C’est avec ces idées que j’arrivais en Allemagne. Je demandais peu et m’attendais à trouver moins. Je venais en suppliant comme Œdipe aveugle et proscrit aux portes d’Athènes, où il entra dans l’asyle des dieux et où il trouva des ames compâtissantes.

Que mon sort fut différent du sien !

Des anciens barbares, devenus plus barbares encore par leurs travaux, par leur savoir et même par leur religion, inaccessibles aux sentimens généreux, incapables de sentir le beau, de compâtir au malheur et d’inspirer une tendre sympathie ― voilà quels étaient, ô Bellarmin, ceux qui devaient me consoler !

Ce jugement est sévère ; mais je le prononce, parce qu’il est conforme à la vérité.
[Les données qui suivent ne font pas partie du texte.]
(** Reads of published writes: at or above the commit LSN the written value,
    otherwise what was read before. *)
Lemma published_reads id lsn ws r r' : settled r -> published id lsn ws r r' ->
  (forall o k e v, r !! o = Some e -> ws !! (o, k) = Some v -> versioned e v) ->
  settled r' /\
  forall o k l, read_at r' o k l
    = match r !! o, ws !! (o, k) with
      | Some e, Some v => if lsn <=? l then Ok (shows e v) else read_at r o k l
      | _, _ => read_at r o k l
      end.
Proof.
  intros Hs Hp Hv. split.
  - intros o e' k He'. specialize (Hp o). rewrite He' in Hp. destruct (r !! o) as [e|] eqn:He; [|done].
    destruct Hp as [[_ [-> |[Hk Hc]]]|[Hk Hc]]; [by eapply Hs|rewrite Hc; by eapply Hs|].
    rewrite Hc. apply commit_chain_reads. by eapply Hs.
  - intros o k l. specialize (Hp o). unfold read_at.
    destruct (r !! o) as [e|] eqn:He, (r' !! o) as [e'|]; try done.
    destruct Hp as [[Hn [-> |[Hk Hc]]]|[Hk Hc]].
    + by rewrite Hn.
    + rewrite Hn, !engine_read_shown by (by destruct e, e'). rewrite Hc. by destruct e, e'.
    + rewrite !engine_read_shown by (by destruct e, e'). rewrite Hc.
      assert (shows e' = shows e) as -> by (by destruct e, e').
      destruct (commit_chain_reads id lsn (engine_chain e k) (ws !! (o, k)) (Hs _ _ _ He)) as [_ Hr].
      specialize (Hr l). destruct (ws !! (o, k)) as [v|] eqn:Hw; [|by apply reads_as_same in Hr as ->].
      destruct (lsn <=? l); [|by apply reads_as_same in Hr as ->].
      specialize (Hv o k e v He Hw). destruct v as [v|]; unfold reads_as in Hr; [by rewrite Hr|].
      destruct e as [b|h|]; simpl in Hv; [by destruct Hv| |done]. by destruct Hr as [-> | ->].
Qed.

(** Steps that touch only the log and the state of the transaction. *)
Definition quiet s s' : Prop :=
  exists l st, s' = mkSys (set_wal l (world s)) (set_state st (self s)).
Lemma quiet_refl s : quiet s s.
Proof. exists (wal (world s)), (Transaction.state (self s)). by destruct s as [[] []]. Qed.
Lemma quiet_trans s1 s2 s3 : quiet s1 s2 -> quiet s2 s3 -> quiet s1 s3.
Proof. intros (l & st & ->) (l' & st' & ->). by exists l', st'. Qed.
Lemma quiet_wal {A} (m : stateful (WalWriter.t F) WalError A) s r s' : on_wal m s = (r, s') -> quiet s s'.
Proof.
  unfold on_wal. destruct (m (wal (world s))) as [r1 l]. intros [= _ <-].
  exists l, (Transaction.state (self s)). by destruct s as [[] []].
Qed.
Lemma quiet_state st s : quiet s (mkSys (world s) (set_state st (self s))).
Proof. exists (wal (world s)), st. by destruct s as [[] []]. Qed.
Lemma quiet_log_commit submit e s r s' : log_commit submit e s = (r, s') -> quiet s s'.
Proof.
  unfold log_commit, gets, mbind, stateful_bind. simpl.
  destruct (on_wal _ s) as [[l|er|] s1] eqn:Hc; apply quiet_wal in Hc; [|by intros [= _ <-]..].
  destruct (durability (self s)); try by intros [= _ <-].
  destruct (on_wal _ s1) as [[[]|er|] s2] eqn:Hf; apply quiet_wal in Hf; intros [= _ <-]; by eapply quiet_trans.
Qed.
Lemma check_isolation_same od s : exists r, check_isolation od s = (r, s).
Proof. unfold check_isolation. run_m. destruct (isolation (self s)); by eexists. Qed.
Lemma collect_undo_same od s : exists r, collect_undo od s = (r, s).
Proof. unfold collect_undo. run_m. destruct (undo_of_writes _ _ _); by eexists. Qed.

(** [commit] up to the log's COMMIT record. *)
Definition commit_log (submit : TransactionId -> LogSequenceNumber -> stateful (WalWriter.t F) WalError unit)
    (es : nat -> WalWriter.Env) (od : Orders)
    : stateful (Sys F E) TransactionError (list UndoOperation * LogSequenceNumber) :=
  x ← gets self;
  _ ← lift (ensure (bool_decide (Transaction.state x = Active \/ Transaction.state x = Preparing))
              (InvalidState (txn_id x) (as_str (Transaction.state x)) "commit"));
  undo ← collect_undo od;
  _ ← on_wal (WalWriter.write_prepare (es 0%nat) (txn_id x));
  _ ← upd_self (set_state Preparing);
  _ ← check_isolation od;
  lsn ← log_commit submit (es 1%nat);
  mret (undo, lsn).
Je ne connais pas de peuple plus abâtardi que les Allemands. J’y vois des artisans, des philosophes, des prêtres, des maîtres et des serviteurs, des adolescens et des gens de l’âge mûr ; j’y cherche en vain des hommes. ― C’est tout comme sur un champ de bataille couvert de membres épars, tandis que le sang se perd dans la poussière.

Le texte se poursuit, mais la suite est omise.